J’ai déjà pris quelques cours en musique. Cours que j’avais beaucoup appréciés. Moi-même lorsque je pratique à la maison, il m’arrive de le faire avec de la musique. Soit une musique « d’ambiance » pas trop forte qui accompagne ma pratique, soit une musique un peu plus réfléchie sur laquelle je cale une séquence. Pour la salutation au soleil, notamment, j’aime bien me mettre un son qui stimule, qui donne la pêche et que j’écoute assez fort.
Mais je ne peux pas parler d’habitude, de systématisme.

Vous le savez, récemment j’ai commencé à donner quelques cours et mes élèves m’ont TOUS posé la même question : Est-ce que parfois tu nous mettras de la musique ???

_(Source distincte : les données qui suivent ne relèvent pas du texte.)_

Definition platformImports (p : platform) (opts : GenerateOptions) : result error (list string) :=
  let! tracing := telemetryImport opts.(TelemetryName) in
  let! kinds := resourceImports p.(Resources_) opts.(Resources) in
  Ok (Compact (sort_strings (List.filter linkable (linked p tracing opts) ++ kinds))).

(** ** The file *)

Definition writeHeader (packageName target constrained : string) (local : bool) : string :=
  (if bool_decide (constrained = "") then "" else "//go:build " +:+ constrained +:+ newline +:+ newline) +:+
  "// Code generated by celerity-go for the " +:+ go_quote target +:+ " deploy target. DO NOT EDIT." +:+ newline +:+
  (if local then "//" +:+ newline +:+ "// Built for a local development session." +:+ newline else "") +:+
  "//" +:+ newline +:+ "// Regenerate with: celerity-go generate --target <target>" +:+ newline +:+ newline +:+
  "package " +:+ packageName +:+ newline +:+ newline.

Definition import_line (path : string) : string := tab +:+ "_ " +:+ go_quote path +:+ newline.
Definition import_lines (paths : list string) : string :=
  foldr (λ path text, import_line path +:+ text) "" paths.

Definition writeDrivers (imports : nat) (drivers : list string) : string :=
  match drivers with
  | [] => ""
  | _ => (if 0 <? imports then newline else "") +:+ tab +:+
         "// The database drivers the blueprint's engines need." +:+ newline +:+ import_lines drivers
  end.

Definition writeImports (imports drivers : list string) : string :=
  match (imports ++ drivers)%list with
  | [path] => "import _ " +:+ go_quote path +:+ newline
  | _ => "import (" +:+ newline +:+ import_lines imports +:+
         writeDrivers (length imports) drivers +:+ ")" +:+ newline
  end.

Section generate.
(** [constraint.Parse], of an expression: what it refuses it with. *)
Context (parse_constraint : string → option error).

(** [strings.TrimSpace] of each, and the ones that name something. *)
Definition named (items : list string) : list string :=
  List.filter (λ s, negb (bool_decide (s = ""))) (TrimSpace <$> items).

Definition buildConstraint (tags : list string) : result error string :=
  match named tags with
  | [] => Ok ""
  | tags =>
      let expression := join tags " || " in
      match parse_constraint expression with
      | None => Ok expression
      | Some err => Err (EWrap (go_quote expression +:+ " cannot be a build constraint: " +:+
          error_text err +:+ "." +:+ newline +:+ "A build tag is letters, digits, underscores and dots, " +:+
          "and --test-tags takes them comma separated") err)
      end
  end.

Definition GeneratePlatformFile (packageName target : string) (opts : GenerateOptions) :
    result error string :=
  let! p := PlatformFor target in
  let! imports := platformImports p opts in
  let! drivers := sqlDriverImports opts.(SQLEngines) in
  let! constrained := buildConstraint opts.(BuildTags) in
  Ok (writeHeader packageName target constrained opts.(Local_) +:+
      writeImports imports (Compact (sort_strings drivers))).

(** ** What the command is told *)

(** [splitList]. *)
Definition splitList (value : string) : list string := named (split_on "," value).

Definition GeneratedFileName : string := "celerity_platform_gen.go".

(** [packageNameOf]: a directory's entries in their order, each with whether it is a directory,
    and the clause of a file whose clause parses. *)
Definition packageNameOf (dir : string) (entries : list (string * bool * option string)) :
    result error string :=
  match omap (λ '(name, is_dir, clause),
      if is_dir || bool_decide (name = GeneratedFileName) || negb (has_suffix name ".go") then None
      else clause) entries with
  | name :: _ => Ok name
  | [] => Err (EString ("no Go package found at " +:+ dir))
  end.

(** ** Test packages *)

Definition liveFunc : string := "Live".
Definition celeritytestPath : string := module "/celeritytest".
Definition DefaultTestTags : string := "integration".

Record LivePackage : Type := MkLivePackage { LiveName : string; LiveDir : string }.
#[export] Instance LivePackage_eq_dec : EqDecision LivePackage.
Proof. solve_decision. Defined.

Definition FileName (p : LivePackage) : string :=
  if has_suffix p.(LiveName) "_test" then "celerity_live_gen_test.go"
  else "celerity_live_gen_internal_test.go".
Definition Path (p : LivePackage) : string := p.(LiveDir) +:+ "/" +:+ FileName p.

(** A package that was loaded: its name, whether it has what type checking found, and its
    files, each with the directory it is in where its position has a file's name. *)
Record read_package : Type := MkRead {
  ReadName : string; TypesInfo : bool; ReadFiles : list (node * option string) }.

(** The function a selector is looked for: declared, of its name and its package. *)
Definition is_live (objects : obj → object) (o : obj) : bool :=
  (objects o).(is_func) && bool_decide ((objects o).(obj_name) = liveFunc) &&
  bool_decide ((objects o).(obj_pkg) = Some celeritytestPath).

(** [referencesLive]: a selector whose object is the function, looked for until it is found. *)
Definition referencesLive (objects : obj → object) (file : node) : bool :=
  inspect (λ n found, match n with
                      | Selector _ (Some o) =>
                          if found then (false, true) else (negb (is_live objects o), is_live objects o)
                      | _ => (negb found, found)
                      end) file false.

(** [callsLive]: the directory of the first file that calls it; a file that has no name is
    passed over. *)
Definition callsLive (objects : obj → object) (p : read_package) : option string :=
  if p.(TypesInfo) then head (omap (λ '(file, dir), if referencesLive objects file then dir else None) p.(ReadFiles))
  else None.

Definition live_le (a b : LivePackage) : Prop :=
  a.(LiveDir) ≠ b.(LiveDir) ∧ String.le a.(LiveDir) b.(LiveDir) ∨
  a.(LiveDir) = b.(LiveDir) ∧ String.le a.(LiveName) b.(LiveName).
#[export] Instance live_le_dec : RelDecision live_le.
Proof. intros a b. unfold live_le. apply _. Defined.

(** [sorted], of what is [found]: each once, by directory and then by name. *)
Definition live_package (objects : obj → object) (p : read_package) : option LivePackage :=
  MkLivePackage p.(ReadName) <$> callsLive objects p.
Definition LivePackages (objects : obj → object) (loaded : list read_package) : list LivePackage :=
  merge_sort live_le (remove_dups (omap (live_package objects) loaded)).

(** [ModuleRoot], of the segments of an absolute path, innermost first. *)
Fixpoint ModuleRoot (has_module : list string → bool) (dir : list string) : option (list string) :=
  if has_module dir then Some dir
  else match dir with [] => None | _ :: parent => ModuleRoot has_module parent end.

Definition buildTags (tags : list string) : list string :=
  match named tags with [] => [] | tags => ["-tags=" +:+ join tags ","] end.

End generate.

(** ** What is linked is what the blueprint asks for *)

Lemma elem_of_LivePackages objects loaded live :
  live ∈ LivePackages objects loaded ↔ ∃ p, p ∈ loaded ∧ live_package objects p = Some live.
Proof. unfold LivePackages. by rewrite merge_sort_Permutation, elem_of_remove_dups, list_elem_of_omap. Qed.

(** Go's rule of a directory: one package, and that of its external tests. *)
Definition one_package_each (objects : obj → object) (loaded : list read_package) : Prop :=
  ∀ p q dir, p ∈ loaded → q ∈ loaded → callsLive objects p = Some dir → callsLive objects q = Some dir →
    trim_suffix p.(ReadName) "_test" = trim_suffix q.(ReadName) "_test".

Lemma trim_suffix_inj a b p :
  has_suffix a p = has_suffix b p → trim_suffix a p = trim_suffix b p → a = b.
Proof.
  unfold has_suffix, trim_suffix. destruct (cut_suffix p a) as [x|] eqn:Ha, (cut_suffix p b) as [y|] eqn:Hb; cbn; try done.
  apply cut_suffix_Some in Ha as ->, Hb as ->. by intros _ ->.
Qed.

Lemma Path_inj a b : Path a = Path b → a.(LiveDir) = b.(LiveDir) ∧ FileName a = FileName b.
Proof.
  intros H. assert (FileName a = FileName b) as Hn.
  { apply (f_equal str_rev) in H. unfold Path in H. rewrite !str_rev_append in H. unfold FileName in *.
    destruct (has_suffix (LiveName a) _), (has_suffix (LiveName b) _); [done| | |done];
      vm_compute in H; discriminate H. }
  split; [|done]. unfold Path in H. rewrite Hn in H. by apply append_cancel_r in H.
Qed.

(** A file is written for one package only. *)
Lemma live_paths objects loaded :
  one_package_each objects loaded → NoDup (Path <$> LivePackages objects loaded).
Proof.
  intros Hone. apply NoDup_fmap_2_strong.
  - intros a b (p & Hp & Ha)%elem_of_LivePackages (q & Hq & Hb)%elem_of_LivePackages [Hd Hn]%Path_inj.
    unfold live_package in Ha, Hb. apply fmap_Some in Ha as (da & Hca & ->), Hb as (db & Hcb & ->). cbn in *. subst db.
    f_equal. apply (trim_suffix_inj _ _ "_test"); [|by eapply Hone].
    unfold FileName in Hn. cbn in Hn. by destruct (has_suffix (ReadName p) _), (has_suffix (ReadName q) _).
  - unfold LivePackages. rewrite merge_sort_Permutation. apply NoDup_remove_dups.
Qed.

Lemma elem_of_Compact x l : x ∈ Compact l ↔ x ∈ l.
Proof.
  induction l as [|y l IH]; [done|]. cbn [Compact]. rewrite (elem_of_cons l), <- IH.
  destruct (Compact l) as [|z zs]; [by rewrite elem_of_cons|].
  case_bool_decide as Hyz; rewrite !elem_of_cons; [subst|]; tauto.
Qed.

Du coup je me pose des questions – car je n’ai jamais ressenti le besoin de pratiquer le yoga en musique. J’ai aimé tester et le faire une fois ou deux – chez moi je le fais pour le fun mais en cours collectif, je ne suis pas tout le temps en train de me dire : « tiens, ça serait cool un petit son là ».
Est-ce que cela vient d’une habitude de pratiquer certains sports (fitness ou running notamment) en musique ? Est-ce parce que certains rythmes motivent et « boostent » ceux qui écoutent ? Est-ce pour se créer une bulle, une ambiance agréable ? Est-ce pour « occuper » le vide créé par le silence ????
Voilà, bref, vous le constatez, je me pose des questions !!

J’ai fait des années de danse – pendant lesquelles évidemment je pratiquais en musique. J’ai fait de la natation synchronisée – on nous diffusait du son sous l’eau…. Mais depuis que je pratique le yoga, cela ne m’est jamais apparu comme nécessaire.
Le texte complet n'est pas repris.